**Exercise**
Among the records below, find the lines with the word "Hacc" and copy them.
---------- Data supplied
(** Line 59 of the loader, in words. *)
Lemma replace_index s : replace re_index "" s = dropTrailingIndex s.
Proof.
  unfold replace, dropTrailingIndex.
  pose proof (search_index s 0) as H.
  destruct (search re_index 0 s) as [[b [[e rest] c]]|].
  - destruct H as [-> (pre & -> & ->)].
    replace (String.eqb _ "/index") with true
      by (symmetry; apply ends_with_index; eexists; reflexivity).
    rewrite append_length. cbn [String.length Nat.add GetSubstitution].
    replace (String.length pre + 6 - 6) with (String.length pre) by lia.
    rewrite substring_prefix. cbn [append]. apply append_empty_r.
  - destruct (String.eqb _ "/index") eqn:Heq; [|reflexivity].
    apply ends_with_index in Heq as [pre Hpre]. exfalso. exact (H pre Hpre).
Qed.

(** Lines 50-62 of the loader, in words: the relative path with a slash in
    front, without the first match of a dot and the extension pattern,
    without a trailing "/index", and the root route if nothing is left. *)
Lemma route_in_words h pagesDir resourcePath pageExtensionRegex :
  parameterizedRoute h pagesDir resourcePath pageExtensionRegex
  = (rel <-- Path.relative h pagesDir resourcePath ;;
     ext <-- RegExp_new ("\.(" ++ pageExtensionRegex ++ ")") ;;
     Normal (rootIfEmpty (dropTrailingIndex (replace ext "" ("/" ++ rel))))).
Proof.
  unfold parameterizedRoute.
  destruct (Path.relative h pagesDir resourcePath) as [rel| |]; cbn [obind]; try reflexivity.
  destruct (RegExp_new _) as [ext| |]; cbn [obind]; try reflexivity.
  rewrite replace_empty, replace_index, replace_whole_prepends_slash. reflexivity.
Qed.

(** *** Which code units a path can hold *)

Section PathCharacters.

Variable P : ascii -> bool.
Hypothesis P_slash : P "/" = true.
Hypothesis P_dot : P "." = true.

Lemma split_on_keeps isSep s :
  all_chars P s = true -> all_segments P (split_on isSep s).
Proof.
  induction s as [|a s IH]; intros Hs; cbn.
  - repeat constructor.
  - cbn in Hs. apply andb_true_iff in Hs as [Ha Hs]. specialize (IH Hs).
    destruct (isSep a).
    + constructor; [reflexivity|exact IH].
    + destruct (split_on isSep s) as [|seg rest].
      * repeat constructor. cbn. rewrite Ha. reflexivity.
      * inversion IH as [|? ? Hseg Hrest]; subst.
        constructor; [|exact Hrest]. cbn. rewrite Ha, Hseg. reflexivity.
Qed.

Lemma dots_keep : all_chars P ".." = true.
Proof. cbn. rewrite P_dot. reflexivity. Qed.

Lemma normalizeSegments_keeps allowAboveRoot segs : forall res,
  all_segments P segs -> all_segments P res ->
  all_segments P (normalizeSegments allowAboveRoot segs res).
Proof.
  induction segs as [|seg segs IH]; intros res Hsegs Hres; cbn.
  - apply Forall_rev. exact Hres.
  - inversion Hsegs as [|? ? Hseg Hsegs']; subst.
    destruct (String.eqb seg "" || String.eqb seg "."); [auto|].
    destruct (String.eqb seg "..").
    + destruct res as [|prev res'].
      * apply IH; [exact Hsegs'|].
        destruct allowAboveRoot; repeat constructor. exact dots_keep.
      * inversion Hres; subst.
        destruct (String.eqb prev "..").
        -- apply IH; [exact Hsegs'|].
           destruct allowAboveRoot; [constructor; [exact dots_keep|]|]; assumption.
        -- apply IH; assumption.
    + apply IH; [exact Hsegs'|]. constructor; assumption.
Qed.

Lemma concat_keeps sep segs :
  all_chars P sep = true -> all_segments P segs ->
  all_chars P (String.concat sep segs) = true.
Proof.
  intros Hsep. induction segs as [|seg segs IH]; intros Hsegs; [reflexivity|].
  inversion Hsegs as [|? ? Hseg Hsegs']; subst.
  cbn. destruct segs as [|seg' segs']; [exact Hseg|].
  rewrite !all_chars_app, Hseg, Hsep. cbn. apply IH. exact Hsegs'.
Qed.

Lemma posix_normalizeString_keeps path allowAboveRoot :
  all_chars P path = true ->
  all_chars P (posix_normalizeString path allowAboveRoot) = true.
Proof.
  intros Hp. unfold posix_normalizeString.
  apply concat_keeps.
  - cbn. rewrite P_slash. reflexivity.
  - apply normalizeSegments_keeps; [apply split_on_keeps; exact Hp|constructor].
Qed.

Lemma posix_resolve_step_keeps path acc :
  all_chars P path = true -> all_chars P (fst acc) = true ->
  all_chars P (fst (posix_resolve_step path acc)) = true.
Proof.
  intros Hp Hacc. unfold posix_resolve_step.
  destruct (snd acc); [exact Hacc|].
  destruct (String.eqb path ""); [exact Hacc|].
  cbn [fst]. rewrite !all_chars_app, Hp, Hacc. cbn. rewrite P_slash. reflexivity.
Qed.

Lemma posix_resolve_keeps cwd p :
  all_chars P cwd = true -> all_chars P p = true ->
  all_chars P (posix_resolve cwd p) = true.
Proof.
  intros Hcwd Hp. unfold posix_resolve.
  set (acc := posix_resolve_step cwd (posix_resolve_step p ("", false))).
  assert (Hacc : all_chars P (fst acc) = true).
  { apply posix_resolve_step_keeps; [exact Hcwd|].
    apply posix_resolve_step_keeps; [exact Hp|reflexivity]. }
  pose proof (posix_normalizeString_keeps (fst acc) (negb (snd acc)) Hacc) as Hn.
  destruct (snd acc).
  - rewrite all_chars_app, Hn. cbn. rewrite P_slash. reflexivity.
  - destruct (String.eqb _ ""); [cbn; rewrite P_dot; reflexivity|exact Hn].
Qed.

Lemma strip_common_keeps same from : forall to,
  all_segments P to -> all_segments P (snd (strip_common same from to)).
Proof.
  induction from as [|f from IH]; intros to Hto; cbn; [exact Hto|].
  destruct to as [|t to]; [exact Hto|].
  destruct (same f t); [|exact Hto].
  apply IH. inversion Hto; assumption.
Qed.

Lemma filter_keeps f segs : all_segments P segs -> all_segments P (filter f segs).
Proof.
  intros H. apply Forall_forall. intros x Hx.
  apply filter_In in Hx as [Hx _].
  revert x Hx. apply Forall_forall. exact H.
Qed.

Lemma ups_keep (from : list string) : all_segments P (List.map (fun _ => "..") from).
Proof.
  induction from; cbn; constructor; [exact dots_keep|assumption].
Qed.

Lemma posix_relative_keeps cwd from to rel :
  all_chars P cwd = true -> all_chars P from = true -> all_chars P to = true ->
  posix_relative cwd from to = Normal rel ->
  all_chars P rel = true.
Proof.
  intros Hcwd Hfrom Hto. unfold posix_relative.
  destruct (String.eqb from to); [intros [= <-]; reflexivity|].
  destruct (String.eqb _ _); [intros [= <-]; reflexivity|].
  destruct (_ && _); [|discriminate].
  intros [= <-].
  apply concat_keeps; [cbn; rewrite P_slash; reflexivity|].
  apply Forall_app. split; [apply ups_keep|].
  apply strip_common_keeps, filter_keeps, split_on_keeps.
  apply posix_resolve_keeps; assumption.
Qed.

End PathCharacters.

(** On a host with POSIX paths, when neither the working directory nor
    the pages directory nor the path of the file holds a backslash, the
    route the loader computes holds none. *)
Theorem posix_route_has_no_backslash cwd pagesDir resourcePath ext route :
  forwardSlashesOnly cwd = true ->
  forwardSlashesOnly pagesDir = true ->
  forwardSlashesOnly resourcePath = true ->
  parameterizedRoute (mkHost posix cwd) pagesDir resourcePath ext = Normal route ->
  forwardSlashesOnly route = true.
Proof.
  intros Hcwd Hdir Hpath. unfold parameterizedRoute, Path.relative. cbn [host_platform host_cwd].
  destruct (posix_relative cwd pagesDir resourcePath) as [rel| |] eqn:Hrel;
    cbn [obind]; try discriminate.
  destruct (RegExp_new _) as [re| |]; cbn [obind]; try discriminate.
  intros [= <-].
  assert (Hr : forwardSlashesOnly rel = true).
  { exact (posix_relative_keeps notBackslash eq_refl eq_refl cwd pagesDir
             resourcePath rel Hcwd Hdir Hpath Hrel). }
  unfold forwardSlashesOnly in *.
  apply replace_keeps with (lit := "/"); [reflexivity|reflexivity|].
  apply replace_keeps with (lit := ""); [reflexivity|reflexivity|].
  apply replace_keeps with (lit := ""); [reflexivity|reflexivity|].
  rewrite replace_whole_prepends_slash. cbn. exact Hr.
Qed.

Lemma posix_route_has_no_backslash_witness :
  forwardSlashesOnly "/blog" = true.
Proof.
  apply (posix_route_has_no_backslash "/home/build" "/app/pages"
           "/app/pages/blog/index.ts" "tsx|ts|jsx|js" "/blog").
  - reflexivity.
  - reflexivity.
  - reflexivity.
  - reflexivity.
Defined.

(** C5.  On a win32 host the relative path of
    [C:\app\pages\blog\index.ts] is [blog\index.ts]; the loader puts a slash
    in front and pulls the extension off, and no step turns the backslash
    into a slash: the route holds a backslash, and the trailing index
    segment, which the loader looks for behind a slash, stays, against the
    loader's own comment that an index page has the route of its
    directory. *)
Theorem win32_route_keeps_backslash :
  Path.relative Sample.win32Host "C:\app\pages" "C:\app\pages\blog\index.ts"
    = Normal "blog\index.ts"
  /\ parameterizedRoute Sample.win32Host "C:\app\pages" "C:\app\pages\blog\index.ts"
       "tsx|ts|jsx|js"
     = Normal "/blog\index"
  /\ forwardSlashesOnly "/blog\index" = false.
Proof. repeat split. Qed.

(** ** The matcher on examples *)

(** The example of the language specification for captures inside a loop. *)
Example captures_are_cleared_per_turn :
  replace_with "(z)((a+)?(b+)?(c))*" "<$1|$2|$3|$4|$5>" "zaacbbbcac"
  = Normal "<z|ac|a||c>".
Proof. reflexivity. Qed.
--------------------
**Your response**
  intros Hp Hacc. unfold posix_resolve_step.
  destruct (snd acc); [exact Hacc|].
  destruct (String.eqb path ""); [exact Hacc|].
  cbn [fst]. rewrite !all_chars_app, Hp, Hacc. cbn. rewrite P_slash. reflexivity.
  assert (Hacc : all_chars P (fst acc) = true).
  pose proof (posix_normalizeString_keeps (fst acc) (negb (snd acc)) Hacc) as Hn.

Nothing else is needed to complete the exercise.